States first started using the drug as part of a cocktail of chemicals for executions after pharmaceuticals companies stopped selling them the anesthetic sodium thiopental. The companies said they didn't want the drug used in executions.
5 U.S. states have used midazolam as part of their chemical cocktails for executions: Florida, Oklahoma, Alabama, Virginia and Arkansas.
McGuire's execution is 1 of a series in which prisoners injected with the drug have appeared to suffer agonizing deaths. In 2014, rapist and murderer Clayton Lockett moaned and writhed after being injected with drugs including midazolam in Oklahoma. His death took 43 minutes.
Prisoners Kenneth Williams, in Arkansas in April, and Joseph Wood, in Arizona in 2014, heaved and struggled for breath after being injected with the drug during their executions, according to the Death Penalty Information Center.
Alabama's use of midazolam in the execution of Ronald Smith in December 2016 was followed by Smith heaving and gasping for breath for nearly 15 minutes.
In February, several death row inmates brought a case before the Supreme Court, challenging the use of the drug for executions.
Dr. David Lubarsky testified that the drug's effectiveness as a sedative was limited if administered with drugs that cause severe pain, as in the case in executions.
"From the doses that have been looked at, [midazolam] provides sedation, but not true anesthesia," Patrick Forcelli, an assistant professor of pharmacology at Georgetown University Medical Center, told Livescience.
In the end, the justices sided with another expert, who argued that at high doses the drug in effect paralyzes the brain, meaning it is effective as an anesthetic in face of extreme pain.
However, 4 justices dissented.
"In reaching this conclusion, the court sweeps aside substantial evidence showing that, while midazolam may be able to induce unconsciousness, it cannot be utilized to maintain unconsciousness in the face of agonizing stimuli," they wrote.

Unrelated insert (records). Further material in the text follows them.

(* ===== verification/Files.v ===== *)
(** * The attachments: theorems

    What the uploads, the messages that cite them, the sweep and the file system
    promise together. *)

From Stdlib Require Import ZArith.
From Stdlib Require String.
From S2P Require Import Prelude Text Protocol StoreApi Sql Tables Hub Membership Identity.
From S2P Require Import Operators StoreAttention StoreWork StoreMessages BlobFiles BlobFacts.
From S2P Require Import Boot Attachments AttachmentFacts.

Open Scope loca_scope.

Section theorems.
Context `{Digest} `{Unicode} {D : Type} `{BlobFiles D} `{!BlobLaws D}.
Implicit Types (c : Conn Tables) (d : D) (s : Storage D).

(** What happens to the files of a server: uploads of any size, messages, sweeps, and
    writes to the other tables.  The step tells what was uploaded. *)
Inductive file_step : list string -> Storage D -> Storage D -> Prop :=
  | step_upload room uploader name mime bytes now rmax bmax s :
      file_step [bytes] s (db_put_pending_attachment room uploader name mime bytes now rmax bmax s).1
  | step_message m f s :
      message_write m f -> file_step [] s (mkStorage (f (st_conn s)).1 (st_blobs s))
  | step_sweep now ttl s : file_step [] s (db_sweep_attachments now ttl s).1
  | step_other c s :
      t_refs (tables c) = t_refs (tables (st_conn s)) ->
      t_pending (tables c) = t_pending (tables (st_conn s)) ->
      t_blobs (tables c) = t_blobs (tables (st_conn s)) ->
      file_step [] s (mkStorage c (st_blobs s)).
(* ===== verification/UploadFacts.v ===== *)
(** * Uploads: theorems

    What routes/attachments.rs lets in, and what it makes of a file name. *)

From Stdlib Require Import Ascii.
From Stdlib Require String.
From S2P Require Import Prelude Text Protocol StoreApi Hub Access Membership Http Doors Attachments.
From S2P Require Import Sql Tables BlobFiles Identity RouteAttachments.

(** ** Bytes of a text *)

Abbreviation letters := String.list_ascii_of_string.

Lemma letters_app s t : letters (s +:+ t) = (letters s ++ letters t)%list.
Proof.
  induction s as [|a s IH]; [done|].
  change (a :: letters (s +:+ t) = a :: (letters s ++ letters t)%list). by rewrite IH.
Qed.

Lemma letters_concat cs : letters (concat_chars cs) = concat (map letters cs).
Proof.
  unfold concat_chars. induction cs as [|c cs IH]; [done|]. cbn [map concat].
  rewrite <- IH. destruct cs as [|d cs]; cbn [String.concat].
  - cbn. by rewrite app_nil_r.
  - by rewrite !letters_app.
Qed.

Lemma elem_of_letters_concat a cs :
  a ∈ letters (concat_chars cs) <-> exists c, c ∈ cs /\ a ∈ letters c.
Proof.
  rewrite letters_concat, list_elem_of_In, in_concat. setoid_rewrite list_elem_of_In.
  setoid_rewrite in_map_iff. naive_solver.
Qed.

Lemma letters_length s : length (letters s) = String.length s.
Proof. induction s as [|a s IH]; [done|]. cbn. by rewrite IH. Qed.

Lemma elem_of_substring a n s : a ∈ letters (String.substring 0 n s) -> a ∈ letters s.
Proof.
  revert n. induction s as [|b s IH]; intros n; destruct n as [|n]; cbn; try done.
  - by intros ?%elem_of_nil.
  - intros [->|Hin]%elem_of_cons; [by left|right; by eapply IH].
Qed.

Lemma substring_length n s : String.length (String.substring 0 n s) <= n.
Proof.
  revert n. induction s as [|b s IH]; intros n; destruct n as [|n]; cbn; try lia.
  specialize (IH n). lia.
Qed.

Lemma drop_while_subset {A} (f : A -> bool) l x : x ∈ drop_while f l -> x ∈ l.
Proof.
  induction l as [|y l IH]; [done|]. cbn. destruct (f y); [|done]. intros Hin. right. by apply IH.
Qed.

Lemma elem_of_rev {A} (l : list A) x : x ∈ rev l <-> x ∈ l.
Proof. by rewrite !list_elem_of_In, <- in_rev. Qed.

Section names.
Context `{Unicode}.

Lemma elem_of_trim a s : a ∈ letters (trim s) -> a ∈ letters s.
Proof.
  unfold trim. rewrite elem_of_letters_concat. intros (c & Hc & Ha).
  rewrite <- (chars_concat s). change (String.concat "" (chars s)) with (concat_chars (chars s)).
  apply elem_of_letters_concat. exists c. split; [|done].
  apply elem_of_rev, drop_while_subset, elem_of_rev, drop_while_subset in Hc. done.
Qed.

Lemma boundary_le s n : boundary s n <= n.
Proof.
  induction n as [|n IH]; [done|]. cbn [boundary].
  destruct (String.get (S n) s) as [a|].
  - destruct (continuation _); lia.
  - destruct (_ =? _)%nat; lia.
Qed.

Lemma elem_of_cap_bytes a s n : a ∈ letters (cap_bytes s n) -> a ∈ letters s.
Proof. unfold cap_bytes. destruct (_ <=? _)%nat; [done|apply elem_of_substring]. Qed.

Lemma cap_bytes_length s n : String.length (cap_bytes s n) <= n.
Proof.
  unfold cap_bytes. destruct (Nat.leb_spec (String.length s) n); [done|].
  etrans; [apply substring_length|apply boundary_le].
Qed.

(** No control byte of ASCII, no separator of paths. *)
Definition harmless (a : ascii) : Prop :=
  (32 <= N_of_ascii a)%N /\ N_of_ascii a <> 127%N /\ a <> "/"%char /\ a <> "\"%char.

Lemma harmless_high a : (128 <= N_of_ascii a)%N -> harmless a.
Proof.
  intros Ha. split; [lia|]. split; [lia|]. split; intros ->; cbn in Ha; lia.
Qed.

Lemma default_name_harmless sniffed a : a ∈ letters (default_name sniffed) -> harmless a.
Proof.
  assert (forall s, forallb (fun a => (32 <=? N_of_ascii a)%N && negb (N_of_ascii a =? 127)%N
      && negb (Ascii.eqb a "/") && negb (Ascii.eqb a "\")) (letters s) = true ->
    a ∈ letters s -> harmless a) as Hall.
  { intros s Hs Hin%list_elem_of_In. eapply forallb_forall in Hs; [|exact Hin].
    rewrite !andb_true_iff, !negb_true_iff, N.leb_le, N.eqb_neq, !Ascii.eqb_neq in Hs.
    unfold harmless. tauto. }
  unfold default_name. repeat case_bool_decide; by apply Hall.
Qed.

Lemma default_name_length sniffed :
  1 <= String.length (default_name sniffed) <= 255.
Proof. unfold default_name. repeat case_bool_decide; cbn; lia. Qed.

Lemma cleaned_harmless raw a :
  a ∈ letters (concat_chars
    (map (fun c => if bool_decide (c = "/"%string) || bool_decide (c = "\"%string) then "_"%string else c)
       (List.filter (fun c => negb (is_control c)) (chars raw)))) -> harmless a.
Proof.
  rewrite elem_of_letters_concat. intros (c & Hc & Ha).
  apply list_elem_of_In, in_map_iff in Hc as (d & <- & [Hd Hctl]%filter_In).
  apply list_elem_of_In in Hd. apply negb_true_iff in Hctl.
  destruct (bool_decide (d = "/"%string) || bool_decide (d = "\"%string)) eqn:Esep.
  { apply elem_of_cons in Ha as [->|Ha%elem_of_nil]; [|done].
    unfold harmless. cbn. repeat split; try lia; done. }
  apply orb_false_iff in Esep as [E1%bool_decide_eq_false E2%bool_decide_eq_false].
  destruct (chars_bytes raw d Hd) as [Hl|Hb]; [|apply harmless_high; auto].
  destruct d as [|b [|? ?]]; try done. apply elem_of_cons in Ha as [->|Ha%elem_of_nil]; [|done].
  unfold is_control, bytes_of in Hctl. cbn [letters map] in Hctl.
  assert ((N_of_ascii b <? 32)%N || (N_of_ascii b =? 127)%N = false) as Hb.
  { exact Hctl. }
  apply orb_false_iff in Hb as [Hb1%N.ltb_ge Hb2%N.eqb_neq].
  split; [done|]. split; [done|]. split; intros ->; [by apply E1|by apply E2].
Qed.

Lemma elem_of_safe_disposition a name :
  a ∈ letters (disposition_safe name) -> a <> ascii_of_N 34 /\ a <> "\"%char.
Proof.
  unfold disposition_safe. rewrite elem_of_letters_concat. intros (c & Hc & Ha).
  apply list_elem_of_In, in_map_iff in Hc as (d & <- & Hd%list_elem_of_In).
  destruct (bool_decide (d = quote) || bool_decide (d = "\"%string)) eqn:Esep.
  { by apply elem_of_cons in Ha as [->|Ha%elem_of_nil]. }
  apply orb_false_iff in Esep as [E1%bool_decide_eq_false E2%bool_decide_eq_false].
  destruct (chars_bytes name d Hd) as [Hl|Hb].
  - destruct d as [|b [|? ?]]; try done. apply elem_of_cons in Ha as [->|Ha%elem_of_nil]; [|done].
    split; intros ->; [by apply E1|by apply E2].
  - specialize (Hb a Ha). split; intros ->; cbn in Hb; lia.
Qed.

(** the name an upload is stored under is never empty and never longer than
    255 bytes; it holds no separator of paths and no control byte, whatever the
    header said, and in the header it is served with neither a quote nor a
    backslash. *)
Theorem stored_names_are_harmless raw sniffed :
  let name := sanitize_filename raw sniffed in
  1 <= String.length name <= 255
  /\ (forall a, a ∈ letters name -> harmless a)
  /\ (forall a, a ∈ letters (disposition_safe name) -> a <> ascii_of_N 34 /\ a <> "\"%char).
Proof.
  cbv zeta. split; [|split; [|intros a; apply elem_of_safe_disposition] ].
  - unfold sanitize_filename. set (capped := cap_bytes _ _).
    destruct (str_is_empty capped) eqn:Ee; [apply default_name_length|].
    split; [|apply cap_bytes_length]. destruct capped; [done|cbn; lia].
  - intros a. unfold sanitize_filename. set (capped := cap_bytes _ _).
    destruct (str_is_empty capped); [apply default_name_harmless|].
    intros Ha%elem_of_cap_bytes%elem_of_trim. by eapply cleaned_harmless.
Qed.
End names.

(** ** What is let in *)

Definition allowed_types : list string :=
  ["image/png"; "image/jpeg"; "image/webp"; "application/pdf"; "text/plain"]%string.

Lemma sniff_allowed body m :
  sniff_mime body = Some m ->
  m ∈ allowed_types
  /\ (m = "text/plain"%string -> utf8_valid (bytes_of body) = true /\ 0%N ∉ bytes_of body).
Proof.
  unfold sniff_mime. set (l := bytes_of body).
  destruct (starts_with l _); [intros [= <-]; split; [set_solver|done]|].
  destruct (starts_with l _); [intros [= <-]; split; [set_solver|done]|].
  destruct (_ && _ && _)%bool; [intros [= <-]; split; [set_solver|done]|].
  destruct (starts_with l _); [intros [= <-]; split; [set_solver|done]|].
  destruct (negb (existsb (N.eqb 0) l) && utf8_valid l) eqn:Et; [|done].
  intros [= <-]. split; [set_solver|]. intros _. apply andb_true_iff in Et as [Hz Hv]. split; [done|].
  intros Hin. apply negb_true_iff, not_true_iff_false in Hz. apply Hz, existsb_exists.
  exists 0%N. split; [by apply list_elem_of_In|done].
Qed.

Section uploads.
Context {St : Type} `{Unicode} `{HeaderText} `{HeaderValueText} `{Digest} `{Environment}
  `{StoreBase St} `{IdentityStore St} `{AttachmentStore St}.
Implicit Types h : Hub St.
Implicit Types headers : HeaderMap.

Lemma checked_type_ok headers body m :
  checked_type headers body = Ok m ->
  sniff_mime body = Some m
  /\ (1 <= N.of_nat (String.length body) <= attachment_max_bytes)%N
  /\ (forall claimed, header headers "content-type" = Some claimed -> mime_matches claimed m = true).
Proof.
  unfold checked_type. destruct (str_is_empty body) eqn:Ee; [done|].
  destruct (N.ltb_spec attachment_max_bytes (N.of_nat (String.length body))) as [|Hl]; [done|].
  destruct (sniff_mime body) as [s|]; [|done].
  assert (1 <= String.length body)%nat as Hne by (destruct body; [done|cbn; lia]).
  destruct (header headers "content-type") as [c|].
  - destruct (mime_matches c s) eqn:Em; [|done]. intros [= <-]. split; [done|].
    split; [lia|]. by intros ? [= <-].
  - intros [= <-]. split; [done|]. split; [lia|done].
Qed.

Lemma with_access_created room headers f h h' b :
  with_access room headers f h = (h', (CREATED, b)) ->
  exists h1, room_access room headers h = (h1, Ok tt) /\ f h1 = (h', (CREATED, b)).
Proof.
  unfold with_access. destruct (room_access room headers h) as [h1 [[]|refusal]] eqn:Er.
  - intros E. by exists h1.
  - intros [= -> ->]. exfalso. unfold room_access in Er. destruct (is_deleted h room); [done|].
    by destruct (room_decision_of room headers h) as [h2 []].
Qed.

(** an upload is accepted only behind the door of its room, while attachments
    are on, when it is not empty, within the limit, of an allowed type by its own
    bytes and not declared as another; a text is valid UTF-8 without a NUL.  What
    is stored then is these bytes, under that type and a cleaned name, and the
    answer is the reference the store gave. *)
Theorem accepted_upload room headers body h h' b :
  upload_attachment room headers body h = (h', (CREATED, b)) ->
  exists h1 h2 identity uploader mime att,
    room_access room headers h = (h1, Ok tt)
    /\ attachments_enabled h1 = true
    /\ session_identity (session_of headers) h1 = (h2, identity)
    /\ uploader_of headers identity h2 = Ok uploader
    /\ (1 <= N.of_nat (String.length body) <= attachment_max_bytes)%N
    /\ sniff_mime body = Some mime /\ mime ∈ allowed_types
    /\ (mime = "text/plain"%string -> utf8_valid (bytes_of body) = true /\ 0%N ∉ bytes_of body)
    /\ (forall claimed, header headers "content-type" = Some claimed -> mime_matches claimed mime = true)
    /\ put_pending_attachment room uploader (sanitize_filename (header headers "x-filename") mime)
         mime body h2 = (h', Ok att)
    /\ b = BAttachment att.
Proof.
  intros (h1 & Hacc & E)%with_access_created.
  destruct (attachments_enabled h1) eqn:Een; [|done]. cbn in E.
  destruct (session_identity (session_of headers) h1) as [h2 identity] eqn:Eid.
  destruct (uploader_of headers identity h2) as [uploader|refusal] eqn:Eu.
  2: { exfalso. injection E as _ ->. unfold uploader_of in Eu. by repeat (case_match; simplify_eq/=). }
  destruct (checked_type headers body) as [mime|refusal] eqn:Ec.
  2: { exfalso. injection E as _ ->. unfold checked_type in Ec. by repeat (case_match; simplify_eq/=). }
  destruct (put_pending_attachment _ _ _ _ _ h2) as [h3 [att|e]] eqn:Ep; [|by destruct e].
  injection E as <- <-. apply checked_type_ok in Ec as (Hs & Hl & Hm).
  pose proof (sniff_allowed _ _ Hs) as [Ha Ht].
  exists h1, h2, identity, uploader, mime, att. split_and!; try done; lia.
Qed.
End uploads.

(** ** Witness: a picture in an open room *)

#[local] Existing Instance ascii_unicode.
#[local] Instance short_digest : Digest :=
  {| sha256 s := take 32 (map N_of_ascii (letters s) ++ replicate 32 0%N) |}.
#[local] Instance midday : WallClock := {| current_time_ms := 1000 |}.
#[local] Instance process : ProcessStamp := {| process_id := 7; nanos_now := 1000 |}.
#[local] Instance bare_env : Environment := {| env_var _ := None |}.
#[local] Instance any_header : HeaderText := {| header_to_str v := Some v |}.
#[local] Instance any_value_text : HeaderValueText := {| header_value _ := true |}.
#[local] Instance files_here : BlobFiles (Conn Files) := disk_files (mkBlobStore ["srv"; "attachments"]%string).

Definition open_house : Hub (Storage (Conn Files)) :=
  with_h_sessions {["st_1" := mkSessionIdentity None RoleMaster "op" User None None true 9000000]}
    (empty_hub (mkStorage (mkConn no_tables [])
      (Some (mkConn (mkFiles {[["srv"%string] := Dir 493]} 0) [])))).
Definition png : string := byte_string [137; 80; 78; 71; 13; 10; 26; 10]%N.
Definition png_headers : HeaderMap :=
  {["content-type" := "image/png"; "x-filename" := "../../etc/passwd"; "x-session-token" := "st_1"]}%string.
Definition png_upload : Hub (Storage (Conn Files)) * Response :=
  upload_attachment "lab" png_headers png open_house.

Lemma png_accepted :
  png_upload.2 = (CREATED, BAttachment (mkAttachment (sha_hex png) (sha_hex png)
                    ".._.._etc_passwd" "image/png" 8)).
Proof. vm_compute. reflexivity. Qed.

Lemma accepted_upload_witness : exists mime, sniff_mime png = Some mime /\ mime ∈ allowed_types.
Proof.
  destruct (accepted_upload "lab" png_headers png open_house png_upload.1
    (BAttachment (mkAttachment (sha_hex png) (sha_hex png) ".._.._etc_passwd" "image/png" 8)))
    as (h1 & h2 & identity & uploader & mime & att & _ & _ & _ & _ & _ & Hs & Ha & _).
  - rewrite <- png_accepted. apply surjective_pairing.
  - by exists mime.
Defined.
(* ===== verification/StoreFacts.v ===== *)
(** * What the writes of the store leave alone

    The declared work of the rooms (tasks, goals, waits) and their seals are
    written by a few statements only; every other write of the store, those of the
    memory, the wiki and the files included, keeps them, whatever fails. *)

From S2P Require Import Prelude Text Protocol StoreApi Sql Tables Hub Access Membership WikiTypes.
From S2P Require Import Identity Operators Admission StoreAttention StoreWork.
From S2P Require Import StoreMessages BlobFiles Memory WikiMaintenance Wiki WikiOps.
From S2P Require Import Attachments WikiFacts.

Open Scope loca_scope.

Implicit Types t : Tables.
Implicit Types c : Conn Tables.

(** Whether a room is sealed on disk. *)
Definition sealed_row t (room : string) : bool :=
  match t_rooms t !! room with Some r => negb (is_none (rr_sealed_at r)) | None => false end.

(** No two messages of a room answer one operation of one principal. *)
Definition one_per_operation t : Prop := forall i j r r' p o,
  t_messages t !! i = Some r -> t_messages t !! j = Some r' ->
  msg_room (mg_message r) = msg_room (mg_message r') ->
  mg_principal r = Some p -> mg_principal r' = Some p -> mg_op_id r = Some o -> mg_op_id r' = Some o ->
  i = j.

(** A row of the outbox names the recipient its envelope names. *)
Definition addressed (o : OutboxRow) : Prop :=
  sig_owner (ob_signal o) = Some (ob_owner o)
  /\ sig_owner_principal_id (ob_signal o) = ob_owner_principal_id o.
Definition outbox_ok t : Prop := map_Forall (fun _ => addressed) (t_outbox t).

(** Nothing of the declared work and no seal changed, and no message was lost. *)
Record same_work t t' : Prop := {
  sw_tasks : t_tasks t' = t_tasks t;
  sw_goals : t_goals t' = t_goals t;
  sw_waits : t_waits t' = t_waits t;
  sw_sealed : forall room, sealed_row t' room = sealed_row t room;
  sw_messages : t_messages t ⊆ t_messages t';
  sw_operations : one_per_operation t -> one_per_operation t';
  sw_outbox : outbox_ok t -> outbox_ok t';
}.

#[export] Instance same_work_refl : Reflexive same_work.
Proof. by constructor. Qed.
#[export] Instance same_work_trans : Transitive same_work.
Proof.
  intros t1 t2 t3 [??? S1 M1 O1 B1] [??? S2 M2 O2 B2]. constructor; [congruence..| |by etrans|auto|auto].
  intros room. by rewrite S2, S1.
Qed.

Some states have rejected the use of midazolam in executions.
Florida in January stopped using midazolam in executions as part of its 3-drug protocol, and in December 2016, Arizona abandoned its use of midazolam in 2- or 3-drug protocols.
Ohio, after abandoning the drug following the execution of McGuire, reintroduced its use in 2016, to be administered as part of a different combination of drugs.